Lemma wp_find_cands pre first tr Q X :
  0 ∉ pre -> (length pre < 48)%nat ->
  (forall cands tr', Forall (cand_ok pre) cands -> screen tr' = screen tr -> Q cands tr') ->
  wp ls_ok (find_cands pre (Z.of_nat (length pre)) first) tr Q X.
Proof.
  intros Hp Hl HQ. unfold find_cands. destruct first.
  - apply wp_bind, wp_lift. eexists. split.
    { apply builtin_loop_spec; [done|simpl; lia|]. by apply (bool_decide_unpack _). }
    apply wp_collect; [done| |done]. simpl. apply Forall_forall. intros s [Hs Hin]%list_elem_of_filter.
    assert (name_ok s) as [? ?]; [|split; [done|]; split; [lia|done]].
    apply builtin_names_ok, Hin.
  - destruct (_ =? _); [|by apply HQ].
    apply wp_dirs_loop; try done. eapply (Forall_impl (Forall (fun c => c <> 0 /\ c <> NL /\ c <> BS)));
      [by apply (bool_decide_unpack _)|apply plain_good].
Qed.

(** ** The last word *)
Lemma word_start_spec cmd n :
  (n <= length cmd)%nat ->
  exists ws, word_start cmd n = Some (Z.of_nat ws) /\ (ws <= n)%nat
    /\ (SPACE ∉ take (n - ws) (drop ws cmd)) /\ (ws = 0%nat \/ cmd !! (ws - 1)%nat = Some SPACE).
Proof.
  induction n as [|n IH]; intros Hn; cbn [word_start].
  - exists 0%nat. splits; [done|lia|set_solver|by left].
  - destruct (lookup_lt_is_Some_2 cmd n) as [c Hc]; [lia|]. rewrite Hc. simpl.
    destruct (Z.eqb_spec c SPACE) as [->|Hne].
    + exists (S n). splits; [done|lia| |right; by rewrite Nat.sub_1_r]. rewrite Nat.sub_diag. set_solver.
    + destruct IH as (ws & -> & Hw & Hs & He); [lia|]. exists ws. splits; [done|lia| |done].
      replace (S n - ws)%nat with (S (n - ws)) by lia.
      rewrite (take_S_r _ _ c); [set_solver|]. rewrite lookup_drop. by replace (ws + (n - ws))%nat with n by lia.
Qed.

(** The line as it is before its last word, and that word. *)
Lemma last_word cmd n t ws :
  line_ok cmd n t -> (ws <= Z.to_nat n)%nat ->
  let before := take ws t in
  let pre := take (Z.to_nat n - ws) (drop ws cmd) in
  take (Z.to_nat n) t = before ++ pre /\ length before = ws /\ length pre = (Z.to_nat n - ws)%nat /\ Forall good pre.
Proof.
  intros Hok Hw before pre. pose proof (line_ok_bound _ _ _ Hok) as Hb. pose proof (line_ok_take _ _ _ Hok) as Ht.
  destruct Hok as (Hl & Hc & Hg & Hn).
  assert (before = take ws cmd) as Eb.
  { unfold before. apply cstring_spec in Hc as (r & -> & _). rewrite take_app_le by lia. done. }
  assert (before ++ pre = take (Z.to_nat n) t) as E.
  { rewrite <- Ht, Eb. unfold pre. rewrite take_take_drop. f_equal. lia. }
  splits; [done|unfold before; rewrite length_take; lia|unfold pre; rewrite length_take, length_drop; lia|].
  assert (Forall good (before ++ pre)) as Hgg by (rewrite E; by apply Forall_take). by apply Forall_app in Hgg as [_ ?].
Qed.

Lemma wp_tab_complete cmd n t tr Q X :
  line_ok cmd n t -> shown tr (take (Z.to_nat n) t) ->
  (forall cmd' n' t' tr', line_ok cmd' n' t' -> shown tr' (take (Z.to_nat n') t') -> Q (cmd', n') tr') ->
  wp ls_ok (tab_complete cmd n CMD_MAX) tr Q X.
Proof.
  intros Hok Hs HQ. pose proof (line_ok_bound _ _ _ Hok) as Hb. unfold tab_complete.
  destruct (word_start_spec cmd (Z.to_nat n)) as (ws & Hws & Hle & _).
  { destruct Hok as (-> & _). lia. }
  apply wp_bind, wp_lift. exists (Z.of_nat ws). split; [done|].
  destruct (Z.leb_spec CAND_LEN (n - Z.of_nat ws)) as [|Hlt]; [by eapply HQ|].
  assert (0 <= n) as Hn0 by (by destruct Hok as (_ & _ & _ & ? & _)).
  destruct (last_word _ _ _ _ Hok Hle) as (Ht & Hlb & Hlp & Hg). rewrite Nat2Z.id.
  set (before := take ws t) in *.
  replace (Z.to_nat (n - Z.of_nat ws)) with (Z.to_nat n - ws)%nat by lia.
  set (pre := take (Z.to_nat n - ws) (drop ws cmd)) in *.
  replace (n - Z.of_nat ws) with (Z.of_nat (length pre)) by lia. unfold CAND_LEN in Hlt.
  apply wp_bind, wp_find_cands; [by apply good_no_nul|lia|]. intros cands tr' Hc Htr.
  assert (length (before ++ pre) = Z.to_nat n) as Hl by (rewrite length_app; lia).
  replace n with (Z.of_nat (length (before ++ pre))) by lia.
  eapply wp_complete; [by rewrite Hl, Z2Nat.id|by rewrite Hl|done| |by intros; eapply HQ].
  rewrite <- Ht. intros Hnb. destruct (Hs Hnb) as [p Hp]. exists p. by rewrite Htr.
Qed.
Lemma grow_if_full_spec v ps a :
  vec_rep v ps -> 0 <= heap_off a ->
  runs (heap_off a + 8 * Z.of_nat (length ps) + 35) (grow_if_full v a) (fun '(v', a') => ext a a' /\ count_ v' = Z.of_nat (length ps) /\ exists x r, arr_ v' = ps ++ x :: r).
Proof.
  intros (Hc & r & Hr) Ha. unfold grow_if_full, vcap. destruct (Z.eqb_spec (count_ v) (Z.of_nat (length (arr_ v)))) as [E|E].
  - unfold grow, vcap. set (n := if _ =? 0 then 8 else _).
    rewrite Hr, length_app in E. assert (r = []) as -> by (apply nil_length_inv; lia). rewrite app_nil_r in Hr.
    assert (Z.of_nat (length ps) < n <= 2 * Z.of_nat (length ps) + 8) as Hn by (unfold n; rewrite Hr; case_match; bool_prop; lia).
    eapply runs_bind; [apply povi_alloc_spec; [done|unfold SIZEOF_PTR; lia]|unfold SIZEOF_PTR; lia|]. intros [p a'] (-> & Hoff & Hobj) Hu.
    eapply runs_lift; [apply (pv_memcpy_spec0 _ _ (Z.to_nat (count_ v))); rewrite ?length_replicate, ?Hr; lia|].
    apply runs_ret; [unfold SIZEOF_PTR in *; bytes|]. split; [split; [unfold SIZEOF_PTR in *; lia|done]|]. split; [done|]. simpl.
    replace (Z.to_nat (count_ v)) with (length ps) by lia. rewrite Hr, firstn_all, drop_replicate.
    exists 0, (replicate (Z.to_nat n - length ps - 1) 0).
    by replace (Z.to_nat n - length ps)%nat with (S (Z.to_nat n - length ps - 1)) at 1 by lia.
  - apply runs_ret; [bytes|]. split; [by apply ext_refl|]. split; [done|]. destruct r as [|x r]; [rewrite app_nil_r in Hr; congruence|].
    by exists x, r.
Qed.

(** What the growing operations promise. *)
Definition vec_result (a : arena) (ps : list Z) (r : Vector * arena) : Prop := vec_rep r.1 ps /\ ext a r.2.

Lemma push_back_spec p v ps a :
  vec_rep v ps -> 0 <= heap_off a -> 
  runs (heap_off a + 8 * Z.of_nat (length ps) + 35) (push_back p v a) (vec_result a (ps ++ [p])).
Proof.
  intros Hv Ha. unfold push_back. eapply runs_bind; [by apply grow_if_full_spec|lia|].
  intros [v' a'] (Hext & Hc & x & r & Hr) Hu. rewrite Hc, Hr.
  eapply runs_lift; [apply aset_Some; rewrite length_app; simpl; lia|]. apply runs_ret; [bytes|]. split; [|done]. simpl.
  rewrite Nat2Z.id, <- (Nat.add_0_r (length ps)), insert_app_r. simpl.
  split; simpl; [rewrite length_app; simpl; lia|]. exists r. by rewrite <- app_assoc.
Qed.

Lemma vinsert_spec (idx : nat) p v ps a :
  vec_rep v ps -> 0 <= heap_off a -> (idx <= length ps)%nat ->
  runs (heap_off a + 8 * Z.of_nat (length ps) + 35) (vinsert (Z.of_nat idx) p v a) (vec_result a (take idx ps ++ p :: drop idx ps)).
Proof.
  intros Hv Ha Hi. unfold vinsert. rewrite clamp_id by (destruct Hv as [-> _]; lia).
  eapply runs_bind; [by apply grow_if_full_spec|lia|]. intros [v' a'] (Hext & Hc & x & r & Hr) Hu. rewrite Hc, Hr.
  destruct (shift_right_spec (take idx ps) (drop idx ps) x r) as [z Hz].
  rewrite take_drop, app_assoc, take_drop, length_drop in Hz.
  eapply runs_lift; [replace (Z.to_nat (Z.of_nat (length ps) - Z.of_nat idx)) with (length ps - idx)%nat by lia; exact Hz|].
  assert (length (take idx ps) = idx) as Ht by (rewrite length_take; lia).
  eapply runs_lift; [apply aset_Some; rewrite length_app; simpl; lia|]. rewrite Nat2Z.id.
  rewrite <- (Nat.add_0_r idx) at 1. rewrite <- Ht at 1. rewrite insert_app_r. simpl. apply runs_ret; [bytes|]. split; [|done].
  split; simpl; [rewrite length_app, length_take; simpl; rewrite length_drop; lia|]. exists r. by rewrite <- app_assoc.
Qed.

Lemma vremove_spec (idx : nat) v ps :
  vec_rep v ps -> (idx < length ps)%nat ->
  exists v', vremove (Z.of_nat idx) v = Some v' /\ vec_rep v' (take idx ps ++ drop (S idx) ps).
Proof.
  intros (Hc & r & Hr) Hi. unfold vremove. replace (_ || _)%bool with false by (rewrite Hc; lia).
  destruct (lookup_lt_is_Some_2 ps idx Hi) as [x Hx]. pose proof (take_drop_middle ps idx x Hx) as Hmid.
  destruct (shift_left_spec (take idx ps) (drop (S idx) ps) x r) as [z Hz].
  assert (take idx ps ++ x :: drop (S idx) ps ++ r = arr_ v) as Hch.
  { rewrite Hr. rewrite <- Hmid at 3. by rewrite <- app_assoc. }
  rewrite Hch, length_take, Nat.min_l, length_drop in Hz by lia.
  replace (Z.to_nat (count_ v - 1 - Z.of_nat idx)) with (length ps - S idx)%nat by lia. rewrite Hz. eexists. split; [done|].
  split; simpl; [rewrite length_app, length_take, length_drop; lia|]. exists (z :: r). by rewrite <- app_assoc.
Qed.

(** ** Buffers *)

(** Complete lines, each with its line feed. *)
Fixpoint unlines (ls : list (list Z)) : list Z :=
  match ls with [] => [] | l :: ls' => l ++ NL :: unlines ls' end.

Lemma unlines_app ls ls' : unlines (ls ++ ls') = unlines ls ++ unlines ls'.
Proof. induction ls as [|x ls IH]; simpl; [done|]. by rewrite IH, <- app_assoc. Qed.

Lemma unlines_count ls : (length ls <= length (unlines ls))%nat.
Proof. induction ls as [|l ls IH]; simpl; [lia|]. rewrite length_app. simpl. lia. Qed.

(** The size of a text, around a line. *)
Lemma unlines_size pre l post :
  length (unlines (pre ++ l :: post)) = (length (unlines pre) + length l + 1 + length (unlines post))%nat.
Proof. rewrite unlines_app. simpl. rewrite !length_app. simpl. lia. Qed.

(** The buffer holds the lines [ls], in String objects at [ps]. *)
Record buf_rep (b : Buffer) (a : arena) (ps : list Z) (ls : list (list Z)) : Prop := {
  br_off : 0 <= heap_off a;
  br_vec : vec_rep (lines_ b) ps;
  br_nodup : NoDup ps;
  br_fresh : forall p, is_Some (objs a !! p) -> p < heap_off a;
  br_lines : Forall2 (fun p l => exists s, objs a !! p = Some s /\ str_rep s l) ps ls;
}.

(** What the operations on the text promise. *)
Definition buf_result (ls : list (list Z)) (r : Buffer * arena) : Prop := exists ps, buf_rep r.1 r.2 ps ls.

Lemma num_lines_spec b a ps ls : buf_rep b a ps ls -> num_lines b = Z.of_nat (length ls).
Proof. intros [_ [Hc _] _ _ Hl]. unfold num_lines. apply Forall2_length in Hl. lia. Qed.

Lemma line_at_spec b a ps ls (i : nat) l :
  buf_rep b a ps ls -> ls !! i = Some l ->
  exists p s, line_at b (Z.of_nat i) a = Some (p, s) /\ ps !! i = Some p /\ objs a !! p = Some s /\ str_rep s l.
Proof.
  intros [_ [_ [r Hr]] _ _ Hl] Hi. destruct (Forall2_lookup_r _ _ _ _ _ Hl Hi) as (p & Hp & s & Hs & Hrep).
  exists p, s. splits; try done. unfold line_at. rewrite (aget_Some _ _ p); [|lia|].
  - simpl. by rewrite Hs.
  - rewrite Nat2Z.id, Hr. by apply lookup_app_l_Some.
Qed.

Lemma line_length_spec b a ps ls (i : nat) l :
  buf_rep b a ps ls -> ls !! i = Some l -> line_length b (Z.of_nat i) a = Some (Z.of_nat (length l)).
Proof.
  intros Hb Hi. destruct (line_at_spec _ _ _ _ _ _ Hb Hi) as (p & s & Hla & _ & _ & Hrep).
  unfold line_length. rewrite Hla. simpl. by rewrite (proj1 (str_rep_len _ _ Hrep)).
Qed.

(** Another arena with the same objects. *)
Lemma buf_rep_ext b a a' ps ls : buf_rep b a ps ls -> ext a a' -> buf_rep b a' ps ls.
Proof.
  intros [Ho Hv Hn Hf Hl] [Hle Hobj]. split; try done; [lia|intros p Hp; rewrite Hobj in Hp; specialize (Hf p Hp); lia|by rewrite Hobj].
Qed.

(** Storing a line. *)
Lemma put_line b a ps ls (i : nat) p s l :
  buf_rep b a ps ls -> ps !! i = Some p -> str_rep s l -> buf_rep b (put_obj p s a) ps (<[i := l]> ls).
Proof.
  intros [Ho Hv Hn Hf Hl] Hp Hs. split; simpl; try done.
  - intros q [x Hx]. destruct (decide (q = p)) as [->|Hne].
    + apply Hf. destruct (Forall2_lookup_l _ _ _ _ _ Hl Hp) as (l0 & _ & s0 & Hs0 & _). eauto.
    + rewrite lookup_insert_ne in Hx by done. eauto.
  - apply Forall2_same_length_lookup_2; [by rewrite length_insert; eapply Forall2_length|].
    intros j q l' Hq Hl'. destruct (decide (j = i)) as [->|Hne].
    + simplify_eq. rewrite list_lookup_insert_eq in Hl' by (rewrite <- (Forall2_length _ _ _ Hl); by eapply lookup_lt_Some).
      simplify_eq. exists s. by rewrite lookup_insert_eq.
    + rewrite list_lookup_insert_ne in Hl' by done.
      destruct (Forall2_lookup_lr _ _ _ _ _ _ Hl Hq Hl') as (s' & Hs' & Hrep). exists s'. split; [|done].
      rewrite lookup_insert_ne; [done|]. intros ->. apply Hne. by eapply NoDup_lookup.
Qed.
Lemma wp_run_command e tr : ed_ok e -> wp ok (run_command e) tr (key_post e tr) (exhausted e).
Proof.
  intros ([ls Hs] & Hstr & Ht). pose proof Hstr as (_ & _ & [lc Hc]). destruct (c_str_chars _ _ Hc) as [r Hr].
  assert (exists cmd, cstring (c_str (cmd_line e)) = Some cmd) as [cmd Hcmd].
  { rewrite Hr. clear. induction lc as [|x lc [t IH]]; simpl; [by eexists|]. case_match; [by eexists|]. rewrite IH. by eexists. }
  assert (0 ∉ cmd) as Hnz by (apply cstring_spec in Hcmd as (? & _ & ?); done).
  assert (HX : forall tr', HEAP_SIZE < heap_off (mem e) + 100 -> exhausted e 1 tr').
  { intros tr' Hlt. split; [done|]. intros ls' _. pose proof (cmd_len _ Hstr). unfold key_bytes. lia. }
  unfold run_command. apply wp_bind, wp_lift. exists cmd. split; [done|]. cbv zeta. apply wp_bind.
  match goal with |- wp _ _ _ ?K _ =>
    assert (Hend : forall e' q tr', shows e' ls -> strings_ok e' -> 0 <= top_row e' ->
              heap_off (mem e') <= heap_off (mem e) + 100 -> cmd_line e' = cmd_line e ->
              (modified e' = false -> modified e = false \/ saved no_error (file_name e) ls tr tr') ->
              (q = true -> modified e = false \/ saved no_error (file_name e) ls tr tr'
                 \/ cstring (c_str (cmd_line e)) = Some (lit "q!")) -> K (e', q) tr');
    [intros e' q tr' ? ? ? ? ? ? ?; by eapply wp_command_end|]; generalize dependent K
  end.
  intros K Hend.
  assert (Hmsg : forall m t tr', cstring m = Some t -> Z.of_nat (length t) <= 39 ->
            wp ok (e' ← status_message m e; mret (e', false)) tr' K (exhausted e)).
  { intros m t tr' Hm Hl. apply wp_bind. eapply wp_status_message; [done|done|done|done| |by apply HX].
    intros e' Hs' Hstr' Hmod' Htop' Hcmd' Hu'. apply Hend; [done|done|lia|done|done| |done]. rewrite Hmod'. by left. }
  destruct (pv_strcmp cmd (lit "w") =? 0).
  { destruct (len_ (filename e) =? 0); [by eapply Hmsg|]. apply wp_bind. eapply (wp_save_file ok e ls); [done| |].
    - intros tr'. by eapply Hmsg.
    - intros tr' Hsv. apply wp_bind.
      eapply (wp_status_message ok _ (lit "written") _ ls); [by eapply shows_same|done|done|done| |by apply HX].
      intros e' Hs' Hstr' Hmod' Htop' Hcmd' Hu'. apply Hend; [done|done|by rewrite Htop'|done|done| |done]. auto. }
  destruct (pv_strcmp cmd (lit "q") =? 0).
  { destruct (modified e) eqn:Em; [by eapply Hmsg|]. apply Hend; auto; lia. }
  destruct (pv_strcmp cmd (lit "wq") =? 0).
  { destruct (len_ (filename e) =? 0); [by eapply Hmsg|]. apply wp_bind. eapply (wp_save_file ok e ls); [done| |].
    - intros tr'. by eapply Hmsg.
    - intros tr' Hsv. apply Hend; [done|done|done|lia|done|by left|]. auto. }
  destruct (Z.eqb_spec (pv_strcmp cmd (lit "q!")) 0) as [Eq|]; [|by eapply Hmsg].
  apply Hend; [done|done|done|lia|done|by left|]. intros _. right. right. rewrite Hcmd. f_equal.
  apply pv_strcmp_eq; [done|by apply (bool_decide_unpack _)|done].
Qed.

→ WORK INSTRUCTIONS:
Go through the entries and copy every line with "exhausted".

→ TASK ANSWER:
Lemma wp_run_command e tr : ed_ok e -> wp ok (run_command e) tr (key_post e tr) (exhausted e).
  assert (HX : forall tr', HEAP_SIZE < heap_off (mem e) + 100 -> exhausted e 1 tr').
            wp ok (e' ← status_message m e; mret (e', false)) tr' K (exhausted e)).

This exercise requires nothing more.